Deployment Bot Safety

Slack-bot deploys are convenient. Safeguards.

What deployment bots do

Slack-driven deploys (Hubot-style), GitHub Actions on chat ops triggers, or self-service portals.

Convenient: anyone can deploy without learning the CLI.

Risky: unbounded automation in a chat channel is a foothold.

Required controls

Authentication: bot calls require SSO; not Slack identity alone (Slack accounts get phished).

Authorization: per-service deploy permissions. Engineer A cannot deploy service B without approval.

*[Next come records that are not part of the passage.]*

(* ===== verification/StorageBoxFacts.v ===== *)
(** * One key per task on the storage box *)
From S2P Require Import Prelude SchemaValidation Paths Text Lines StorageBox.
#[local] Open Scope Z_scope.

(** ** What a merge makes *)
Definition marked (prefix line : string) : bool := contains_str prefix line.
Definition has_key (key line : string) : bool :=
  bool_decide (join " " (take 2 (split_ascii_whitespace line)) = key).
Definition others (prefix : string) (lines : list string) : list string :=
  List.filter (λ line, negb (marked prefix line)) lines.
Definition entry (key prefix date : string) : string := key +:+ " " +:+ prefix +:+ date.

(** The check for a marker at the start of a word never refuses: such a line
    contains the marker. *)
Lemma marked_words prefix line :
  marked prefix line = false →
  existsb (starts_with prefix) (split_ascii_whitespace line) = false.
Proof.
  intros H. apply not_true_iff_false. intros (w & Hin & Hw)%existsb_exists.
  apply list_elem_of_In, words_sub in Hin as (a & b & ->).
  apply starts_with_spec in Hw as [r ->]. apply not_true_iff_false in H. apply H.
  apply contains_str_spec. exists a, (r +:+ b). by rewrite !sapp_assoc.
Qed.

Definition merging (prefix key : string) (acc : Merging) (lines : list string) : Merging :=
  let ms := List.filter (marked prefix) lines in
  {| mg_lines := mg_lines acc ++ others prefix lines;
     mg_marker_count := mg_marker_count acc + zlen ms;
     mg_already_current := match last ms with
                           | Some line => has_key key line
                           | None => mg_already_current acc
                           end |}.

Lemma merge_fold prefix key lines acc acc' :
  try_fold (merge_line prefix key) acc lines = Ok acc' ↔
    Forall (λ line, marked prefix line = true → validate_marked_line line prefix = Ok tt) lines
    ∧ acc' = merging prefix key acc lines.
Proof.
  revert acc. induction lines as [|line lines IH]; intros acc; cbn [try_fold].
  { unfold merging, others. cbn. rewrite app_nil_r, Z.add_0_r. destruct acc.
    split; [intros [= <-]; by split|]. by intros [_ ->]. }
  rewrite Forall_cons. unfold merge_line at 1. destruct (contains_str prefix line) eqn:E.
  - assert (marked prefix line = true) as Hm by done.
    destruct (validate_marked_line line prefix) as [[]|] eqn:Ev; cbn [mbind result_bind].
    + rewrite IH. unfold merging, others. cbn [List.filter mg_lines mg_marker_count mg_already_current].
      rewrite Hm. cbn [negb]. rewrite last_cons, zlen_cons, Z.add_assoc. split.
      * intros [H ->]. split; [by split|]. f_equal. by destruct (last _).
      * intros [[_ H] ->]. split; [done|]. f_equal. by destruct (last _).
    + split; [done|]. intros [[H _] _]. by specialize (H Hm).
  - assert (marked prefix line = false) as Hm by done.
    rewrite marked_words, andb_false_r by done. cbn [negb guard_err mbind result_bind]. rewrite IH.
    unfold merging, others. cbn [List.filter mg_lines mg_marker_count mg_already_current].
    rewrite Hm. cbn [negb]. rewrite <- app_assoc. split.
    + intros [H ->]. split; [|done]. split; [intros Hm2; congruence|done].
    + by intros [[_ H] ->].
Qed.

(** What is asked of the file, and of the lines of this task in it. *)
Record mergeable (current : list Z) (prefix date text : string) : Prop := {
  mb_size : zlen current ≤ 1024 * 1024;
  mb_nul : 0 ∉ current;
  mb_cr : 13 ∉ current;
  mb_date : validate_date date = Ok tt;
  mb_text : from_utf8 current = Some text;
  mb_marked : Forall (λ line, marked prefix line = true → validate_marked_line line prefix = Ok tt)
                (str_lines text);
  mb_once : zlen (List.filter (marked prefix) (str_lines text)) ≤ 1
}.

(** The result of a merge, in one piece. *)
Definition merged (current : list Z) (prefix key date text : string) : Merge :=
  if existsb (has_key key) (List.filter (marked prefix) (str_lines text)) then Unchanged current
  else Replaced (bytes (unlines (others prefix (str_lines text) ++ [entry key prefix date]))).

Lemma merge_ok current prefix key date m :
  merge_authorized_keys current prefix key date = Ok m ↔
    ∃ text, mergeable current prefix date text ∧ m = merged current prefix key date text.
Proof.
  unfold merge_authorized_keys. rewrite guard_bind_ok, then_ok, bind_ok. bool_prop.
  assert (∀ text, existsb (has_key key) (List.filter (marked prefix) (str_lines text))
    = match last (List.filter (marked prefix) (str_lines text)) with Some l => has_key key l | None => false end
    ∨ ¬ zlen (List.filter (marked prefix) (str_lines text)) ≤ 1) as Hlast.
  { intros text. destruct (List.filter _ _) as [|a [|b l]]; [by left|left; cbn; apply orb_false_r|right].
    rewrite !zlen_cons. pose proof (zlen_nonneg l). lia. }
  assert (∀ text, (merged' ← try_fold (merge_line prefix key)
             {| mg_lines := []; mg_marker_count := 0; mg_already_current := false |} (str_lines text);
      _ ← guard_err (mg_marker_count merged' <=? 1) (InvalidAuthorizedKeys "duplicate task markers");
      if mg_already_current merged' then Ok (Unchanged current)
      else Ok (Replaced (bytes (join (String (zb 10) "") (mg_lines merged' ++ [key +:+ " " +:+ prefix +:+ date]))
                         ++ [10]))) = Ok m
    ↔ Forall (λ line, marked prefix line = true → validate_marked_line line prefix = Ok tt) (str_lines text)
      ∧ zlen (List.filter (marked prefix) (str_lines text)) ≤ 1
      ∧ m = merged current prefix key date text) as Hfold.
  { intros text. rewrite bind_ok. setoid_rewrite merge_fold. setoid_rewrite guard_bind_ok.
    setoid_rewrite Z.leb_le. unfold merged. destruct (Hlast text) as [->|Hbig].
    - assert (∀ l, bytes (unlines l) = bytes (join (String (zb 10) "") l) ++ [10]) as Hu.
      { intros l. unfold unlines. by rewrite bytes_app. }
      rewrite Hu. split.
      + intros (? & [Hf ->] & Hc & Hm). split; [done|]. split; [done|]. cbn in Hm.
        destruct (last _) as [l|]; [destruct (has_key key l)|]; by injection Hm as <-.
      + intros (Hf & Hc & ->). eexists. split; [by split|]. split; [done|]. cbn.
        destruct (last _) as [l|]; [destruct (has_key key l)|]; done.
    - split; [|tauto]. intros (? & [_ ->] & Hc & _). by destruct Hbig. }
  split.
  - intros [[[H1 H2] H3] [H4 (text & H5 & H6%Hfold)]]. destruct (from_utf8 current) as [text'|] eqn:Et; [|done].
    injection H5 as ->. destruct H6 as (? & ? & ->). exists text. by split.
  - intros (text & [H1 H2 H3 H4 H5 H6 H7] & ->). split; [done|]. split; [done|].
    exists text. rewrite H5. split; [done|]. by apply Hfold.
Qed.

(** ** Merging again *)
Definition plain_word (w : string) : Prop := w ≠ "" ∧ Forall (λ b, 33 ≤ b ≤ 126) (bytes w).
(** What the key library prints for a public key without a comment. *)
Definition plain_key (key : string) : Prop :=
  ∃ algorithm blob, key = algorithm +:+ " " +:+ blob ∧ starts_with "ssh-" algorithm = true
    ∧ plain_word algorithm ∧ plain_word blob.

Lemma plain_word_word w : plain_word w → word w.
Proof.
  intros [Hne H]. split; [done|]. eapply Forall_impl; [exact H|]. intros b Hb.
  cbn in Hb. unfold is_ascii_whitespace. rewrite !orb_false_iff, !Z.eqb_neq. lia.
Qed.
Lemma plain_word_app v w : plain_word v → plain_word w → plain_word (v +:+ w).
Proof.
  intros [Hv H1] [_ H2]. split; [by destruct v|]. rewrite bytes_app. by apply Forall_app.
Qed.

Lemma date_plain date : validate_date date = Ok tt → plain_word date.
Proof.
  unfold validate_date. intros H%guard_ok. bool_prop. destruct H as [Hl H]. split; [by intros ->|].
  revert H. unfold imap. generalize (bytes date). intros l.
  assert (∀ f : nat → nat, forallb (λ '(i, b), date_char i b) (imap (λ i b, (f i, b)) l) = true →
            Forall (λ b, 33 ≤ b ≤ 126) l) as Hg.
  { induction l as [|b l IH]; intros f; [constructor|]. rewrite imap_cons. cbn [forallb].
    rewrite andb_true_iff. intros [Hb Hr]. constructor; [|by apply (IH (f ∘ S))].
    unfold date_char, is_ascii_digit, in_range in Hb. destruct (_ || _); bool_prop; lia. }
  exact (Hg id).
Qed.

Section Again.
Context (prefix key date : string).
Hypothesis Hprefix : plain_word prefix.
Hypothesis Hkey : plain_key key.
Hypothesis Hdate : validate_date date = Ok tt.

Lemma entry_words :
  ∃ algorithm blob, key = algorithm +:+ " " +:+ blob ∧ starts_with "ssh-" algorithm = true
    ∧ split_ascii_whitespace (entry key prefix date) = [algorithm; blob; prefix +:+ date].
Proof.
  destruct Hkey as (a & b & -> & Ha & Wa & Wb). exists a, b. split; [done|]. split; [done|].
  unfold entry. rewrite !sapp_assoc.
  change (" " +:+ b +:+ " " +:+ prefix +:+ date) with (String " " (b +:+ String " " (prefix +:+ date))).
  rewrite !words_cons by (done || by apply plain_word_word).
  by rewrite words_one by (apply plain_word_word, plain_word_app; [done|by apply date_plain]).
Qed.

Lemma entry_marked : marked prefix (entry key prefix date) = true.
Proof. apply contains_str_spec. exists (key +:+ " "), date. unfold entry. by rewrite sapp_assoc. Qed.

Lemma entry_valid : validate_marked_line (entry key prefix date) prefix = Ok tt.
Proof.
  unfold validate_marked_line. destruct entry_words as (a & b & _ & Ha & ->).
  rewrite Ha, strip_prefix_app. exact Hdate.
Qed.

Lemma entry_key key' : has_key key' (entry key prefix date) = bool_decide (key' = key).
Proof.
  unfold has_key. destruct entry_words as (a & b & -> & _ & ->). apply bool_decide_ext.
  change (join " " (take 2 [a; b; prefix +:+ date])) with (a +:+ " " +:+ b). by split.
Qed.

Lemma entry_ascii : Forall (λ b, 32 ≤ b ≤ 126) (bytes (entry key prefix date)).
Proof.
  assert (∀ w, plain_word w → Forall (λ b, 32 ≤ b ≤ 126) (bytes w)) as Hw.
  { intros w [_ H]. eapply Forall_impl; [exact H|]. cbn. lia. }
  assert (Forall (λ b, 32 ≤ b ≤ 126) (bytes " ")) as Hs by (repeat constructor; done).
  destruct Hkey as (a & b & -> & _ & Wa & Wb). unfold entry. rewrite !bytes_app.
  repeat apply Forall_app_2; auto. by apply Hw, date_plain.
Qed.

Lemma entry_plain :
  (∀ c, c < 32 → contains_byte c (entry key prefix date) = false) ∧ utf8 (entry key prefix date).
Proof.
  pose proof entry_ascii as H.
  assert (∀ c, c < 32 → contains_byte c (entry key prefix date) = false) as Hc.
  { intros c Hlt. unfold contains_byte. apply not_true_iff_false. intros (b & Hin & ->%Z.eqb_eq)%existsb_exists.
    apply list_elem_of_In in Hin. rewrite Forall_forall in H. specialize (H b Hin). lia. }
  split; [intros; by apply Hc|]. apply utf8_ascii. eapply Forall_impl; [exact H|]. cbn. lia.
Qed.
End Again.

Lemma others_forall (P : string → Prop) prefix lines : Forall P lines → Forall P (others prefix lines).
Proof.
  unfold others. intros H. induction H as [|l lines Hl _ IH]; [constructor|].
  cbn [List.filter]. destruct (negb _); [by constructor|done].
Qed.

Lemma filter_marked_others prefix lines : List.filter (marked prefix) (others prefix lines) = [].
Proof.
  unfold others. induction lines as [|l lines IH]; [done|]. cbn [List.filter].
  destruct (marked prefix l) eqn:E; cbn [negb]; [done|]. cbn [List.filter]. by rewrite E.
Qed.
Lemma others_others prefix lines : others prefix (others prefix lines) = others prefix lines.
Proof.
  unfold others. induction lines as [|l lines IH]; [done|]. cbn [List.filter].
  destruct (marked prefix l) eqn:E; cbn [negb]; [done|]. cbn [List.filter]. rewrite E. cbn [negb]. by f_equal.
Qed.

(** The file a merge writes. *)
Lemma rewritten current prefix key date text :
  forallb is_byte current = true → plain_word prefix → plain_key key → mergeable current prefix date text →
  let lines := others prefix (str_lines text) ++ [entry key prefix date] in
  str_lines (unlines lines) = lines ∧ utf8 (unlines lines) ∧ contains_byte 0 (unlines lines) = false
  ∧ contains_byte 13 (unlines lines) = false.
Proof.
  intros Hb Hp Hk [_ H2 H3 H4 H5 _ _] lines.
  destruct (entry_plain prefix key date Hp Hk H4) as [He Hue].
  assert (∀ b, b ∉ current → contains_byte b text = false) as Hno.
  { intros b Hin. unfold contains_byte. rewrite (from_utf8_bytes _ _ Hb H5). apply not_true_iff_false.
    intros (c & Hc & ->%Z.eqb_eq)%existsb_exists. by apply Hin, list_elem_of_In. }
  assert (∀ b, b < 32 → b ∉ current ∨ b = 10 → Forall (λ line, contains_byte b line = false) lines) as Hl.
  { intros b Hlt Hin. apply Forall_app. split; [|by constructor; [apply He|]].
    apply others_forall, str_lines_byte; [by apply Hno|]. destruct Hin; auto. }
  split; [|split; [|split]].
  - apply str_lines_unlines; [|unfold lines; by destruct (others _ _)].
    apply Forall_and. split; apply Hl; auto; lia.
  - apply utf8_app; [apply utf8_join; [done|]|done]. apply Forall_app. split; [|by constructor].
    apply others_forall, str_lines_utf8; [by eapply from_utf8_utf8|by apply Hno].
  - apply unlines_byte; [done|]. apply Hl; auto; lia.
  - apply unlines_byte; [done|]. apply Hl; auto; lia.
Qed.

(** A rewritten file keeps every line of others, in order, and has one line
    of the task; merging the same key again leaves it alone, and merging
    another key replaces that one line. *)
Theorem merge_converges current prefix key date out :
  forallb is_byte current = true → plain_word prefix → plain_key key →
  merge_authorized_keys current prefix key date = Ok (Replaced out) → zlen out ≤ 1024 * 1024 →
  ∃ text, from_utf8 current = Some text
    ∧ (let rest := others prefix (str_lines text) in
       let text' := unlines (rest ++ [entry key prefix date]) in
       from_utf8 out = Some text' ∧ str_lines text' = rest ++ [entry key prefix date]
       ∧ ∀ key' date', validate_date date' = Ok tt →
           merge_authorized_keys out prefix key' date'
             = Ok (if bool_decide (key' = key) then Unchanged out
                   else Replaced (bytes (unlines (rest ++ [entry key' prefix date']))))).
Proof.
  intros Hb Hp Hk (text & Hok & Hm)%merge_ok Hsize. exists text. split; [by apply Hok|]. cbn zeta.
  destruct (rewritten current prefix key date text Hb Hp Hk Hok) as (Hlines & Hutf & H0 & H13).
  unfold merged in Hm. destruct (existsb _ _); [done|]. injection Hm as ->.
  set (rest := others prefix (str_lines text)) in *. set (text' := unlines _) in *.
  split; [exact Hutf|]. split; [exact Hlines|]. intros key' date' Hd'.
  assert (List.filter (marked prefix) (str_lines text') = [entry key prefix date]) as Hf.
  { rewrite Hlines, List.filter_app. unfold rest. rewrite filter_marked_others. cbn.
    by rewrite (entry_marked prefix key date). }
  apply merge_ok. exists text'. split.
  - assert (∀ b, contains_byte b text' = false → b ∉ bytes text') as Hin.
    { intros b Hc Hin. apply not_true_iff_false in Hc. apply Hc. apply existsb_exists. exists b.
      split; [by apply list_elem_of_In|apply Z.eqb_refl]. }
    constructor; try done; [by apply Hin..| |by rewrite Hf].
    apply Forall_forall. intros line Hin' Hmk. assert (line ∈ List.filter (marked prefix) (str_lines text')) as Hl.
    { apply list_elem_of_In, List.filter_In. split; [by apply list_elem_of_In|done]. }
    rewrite Hf in Hl. apply list_elem_of_singleton in Hl as ->. by apply entry_valid; [..|apply Hok].
  - unfold merged. rewrite Hf. cbn [existsb]. rewrite orb_false_r, entry_key by (done || apply Hok).
    case_bool_decide; [done|]. do 3 f_equal. rewrite Hlines. unfold others at 1. rewrite List.filter_app.
    fold (others prefix rest). unfold rest. rewrite others_others. cbn.
    rewrite (entry_marked prefix key date). cbn. by rewrite app_nil_r.
Qed.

Audit: every bot action logged with actor, timestamp, command, output.

Guardrails

Rate limit: max 10 deploys per hour per service. Prevents runaway loops.

Hours: high-risk deploys (payments, auth) blocked outside business hours unless explicit override.

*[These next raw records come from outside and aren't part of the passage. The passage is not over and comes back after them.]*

(** ** What the target is asked to generate ([unset.rs]) *)
Context {S : Type} (fresh_contribution : stE S string (list Z)).

Definition CONTRIBUTION_BYTES : Z := 32.
(** A fresh contribution, encoded; the error is the one of [getrandom]. *)
Definition contribution : stE S string string := λ s,
  match fresh_contribution s with
  | (Ok raw, s) => (Ok (b64_encode raw), s)
  | (Err error, s) => (Err ("OS randomness failed: " +:+ error), s)
  end.

Definition shared_source (schema : Schema) (identifier : string) : result string SharedSource :=
  path ← map_err schema_error (path_parse identifier);
  spec ← map_err schema_error (leaf schema path);
  match spec with
  | Stored spec =>
      generator ← ok_or (identifier +:+ " cannot be generated on another host") (shared_generator schema identifier);
      Ok {| sh_generator := generator_json generator; sh_recipient_ids := ss_recipient_ids spec;
            sh_recipient_public_keys := ss_recipient_public_keys spec |}
  | _ => Err (identifier +:+ " is not a stored value")
  end.

Fixpoint generate_entries_from (items : list (result string (string * option SharedSource)))
  : stE S string (list GenerateEntry) :=
  match items with
  | [] => mret []
  | item :: items =>
      '(identifier, shared) ← st_lift item;
      encoded ← contribution;
      entries ← generate_entries_from items;
      mret ({| ge_identifier := identifier; ge_client_contribution_base64 := encoded;
               ge_shared := shared |} :: entries)
  end.
Definition generate_entries (schema : Schema) (p : UnsetPlan) : stE S string (list GenerateEntry) :=
  generate_entries_from
    (((λ item, Ok (item.1, None)) <$> up_generate p)
     ++ ((λ item, shared ← shared_source schema item.1; Ok (item.1, Some shared)) <$> up_shared p)).

(** A returned record, checked against the schema without decrypting it. *)
Definition record_envelope (schema : Schema) (identifier : string) (record : TargetRecord)
  : result string EncryptedSecret :=
  path ← map_err schema_error (path_parse identifier);
  spec ← map_err schema_error (leaf schema path);
  match spec with
  | Stored spec =>
      let fail message := identifier +:+ ": target record " +:+ message in
      _ ← guard_err (gr_format_version record =? 1) (fail "has an unsupported format version");
      _ ← guard_err (bool_decide (gr_recipient_ids record = ss_recipient_ids spec))
            (fail "names different recipients");
      version_id ← ok_or (fail "has an invalid version") (b64_decode (gr_version_id_base64 record));
      _ ← guard_err (zlen version_id =? VERSION_ID_SIZE) (fail "has an invalid version length");
      ciphertext ← ok_or (fail "has invalid ciphertext encoding") (b64_decode (gr_age_ciphertext_base64 record));
      _ ← map_err (λ error, fail ("failed its recipient check: " +:+ crypto_error_show error))
            (verify_ssh_recipient_header sha256 b64_decode b64_nopad ciphertext (ss_recipient_public_keys spec));
      Ok {| es_format_version := gr_format_version record; es_version_id := version_id;
            es_recipient_ids := gr_recipient_ids record; es_recipient_refs := [];
            es_age_ciphertext := ciphertext; es_public_key := None |}
  | _ => Err (identifier +:+ ": target returned a record for a task")
  end.
End Target.

(** ** Stored public information the schema no longer accepts ([public_info.rs]) *)
Definition published_by (schema : Schema) (id : string) (host : HostSchema) : bool :=
  match dm_publish_host_identity_to (hm_deployment (hs_metadata host)) with
  | None => false
  | Some text =>
      match path_parse text with
      | Err _ => false
      | Ok path => match secret schema path with
                   | Ok spec => bool_decide (ss_shared_public_id spec = Some id)
                   | Err _ => false
                   end
      end
  end.

Definition stale_reason (schema : Schema) (id error : string) : string :=
  let producers := (List.filter (λ entry, published_by schema id entry.2) schema).*1 in
  let repair := if bool_decide (producers = []) then "enter it again"
                else "deploy " +:+ join ", " producers +:+ " to republish it" in
  "the stored value of " +:+ id +:+ " is invalid under the current schema: " +:+ error
    +:+ ". It stays stored and is not deployed; " +:+ repair.

Definition add_stale (schema : Schema) (public : list (string * PublicInfoRecord))
    (stale : list (string * string)) (identifier : string) : list (string * string) :=
  match path_parse identifier with
  | Err _ => stale
  | Ok path =>
      match leaf schema path with
      | Ok (Stored spec) =>
          match ss_kind spec, ss_shared_public_id spec, ss_expected_ssh_port spec with
          | KPublicInfo, Some id, Some port =>
              match bt_get id public with
              | None => stale
              | Some record =>
                  match validate_ssh_known_hosts from_openssh (pi_value record) (spec_ssh_hosts spec) port with
                  | Ok _ => stale
                  | Err error => bt_insert identifier (stale_reason schema id error) stale
                  end
              end
          | _, _, _ => stale
          end
      | _ => stale
      end
  end.
Definition stale_public_info (schema : Schema) (identifiers : list string)
    (public : list (string * PublicInfoRecord)) : list (string * string) :=
  foldl (add_stale schema public) [] identifiers.
End Plan.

Approval: tier-1 services require a second engineer to approve before the bot runs.

Bot in incidents

Disable bot deploys during active sev1 incidents. Forces a human-driven path.

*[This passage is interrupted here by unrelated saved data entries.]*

(** A shared value is not installed here. *)
Definition own_deployment (entry : GenerateEntry) (version value : list Z) : list SecretDeployment :=
  match ge_shared entry with
  | None => [{| sd_identifier := ge_identifier entry; sd_version_id := b64_encode version;
                sd_contents_base64 := b64_encode value |}]
  | Some _ => []
  end.

Lemma encrypt_for_opens identifier version value recipients adopted s encrypted s' :
  encrypt_for identifier version value recipients s = (Ok encrypted, s') →
  zlen version = 16 → forallb is_byte version = true → forallb is_byte value = true →
  opens identifier (record_of b64_encode encrypted version adopted) version value
  ∧ es_recipient_ids encrypted = rc_id <$> recipients.
Proof.
  unfold encrypt_for. intros He%st_map_ok Hv Hb Hbv.
  assert (forallb is_byte (version ++ value) = true) as Hbb by (rewrite forallb_app, Hb; done).
  pose proof (decrypt_encrypted decrypts _ _ _ _ _ _ _ He Hv Hbb) as Hd.
  apply encrypt_parts in He as (_ & _ & _ & _ & Hver & Hids & _).
  split; [|done]. split; [done|]. exists (es_age_ciphertext encrypted). split; [done|].
  intros s2. destruct (Hd s2) as [s3 H3]. exists s3. cbn. destruct encrypted as [f v i c]. cbn in *. by subst v.
Qed.

Lemma generate_shared_ok schema hostname derive entry shared s version value record s' :
  generate_shared schema_error b64_encode b64_decode generator_from_json schema hostname derive entry shared s
    = (Ok (version, value, record), s') →
  ge_shared entry = Some shared →
  ∀ installed_versions, made schema hostname derive installed_versions entry version value record.
Proof.
  unfold generate_shared. intros H Hsh installed_versions.
  apply stE_bind_ok in H as (path & s1 & _ & H). apply stE_bind_ok in H as ([] & s2 & [Hused ->]%stE_guard_ok & H).
  apply stE_bind_ok in H as (g & s3 & _ & H). apply stE_bind_ok in H as ([] & s4 & _ & H).
  apply stE_bind_ok in H as (c & s5 & _ & H). apply stE_bind_ok in H as ([] & s6 & _ & H).
  apply stE_bind_ok in H as (v & s7 & Hv%version_size & H).
  apply stE_bind_ok in H as (x & s8 & Hx%generate_bytes & H).
  apply stE_bind_ok in H as (e & s9 & He & H). injection H as <- <- <- _.
  apply (encrypt_for_opens _ _ _ _ false) in He as [Ho Hids]; [|tauto..].
  split; [done|]. rewrite Hsh. split; [done|]. split; [done|].
  apply existsb_exists in Hused as (d & Hd & Hf). exists d. by rewrite list_elem_of_In.
Qed.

Bot logs are part of incident timelines. Audit log goes into the postmortem doc.

Build a kill switch. A single command disables all bot deploys; useful when the bot itself is compromised.

How to deploy safely

Add SSO + RBAC before allowing chat-driven deploys.

Start with low-risk services. Expand to high-risk only with the guardrails in place.

Quarterly audit of bot logs. Look for unusual patterns: night-time deploys, deploys by unfamiliar accounts.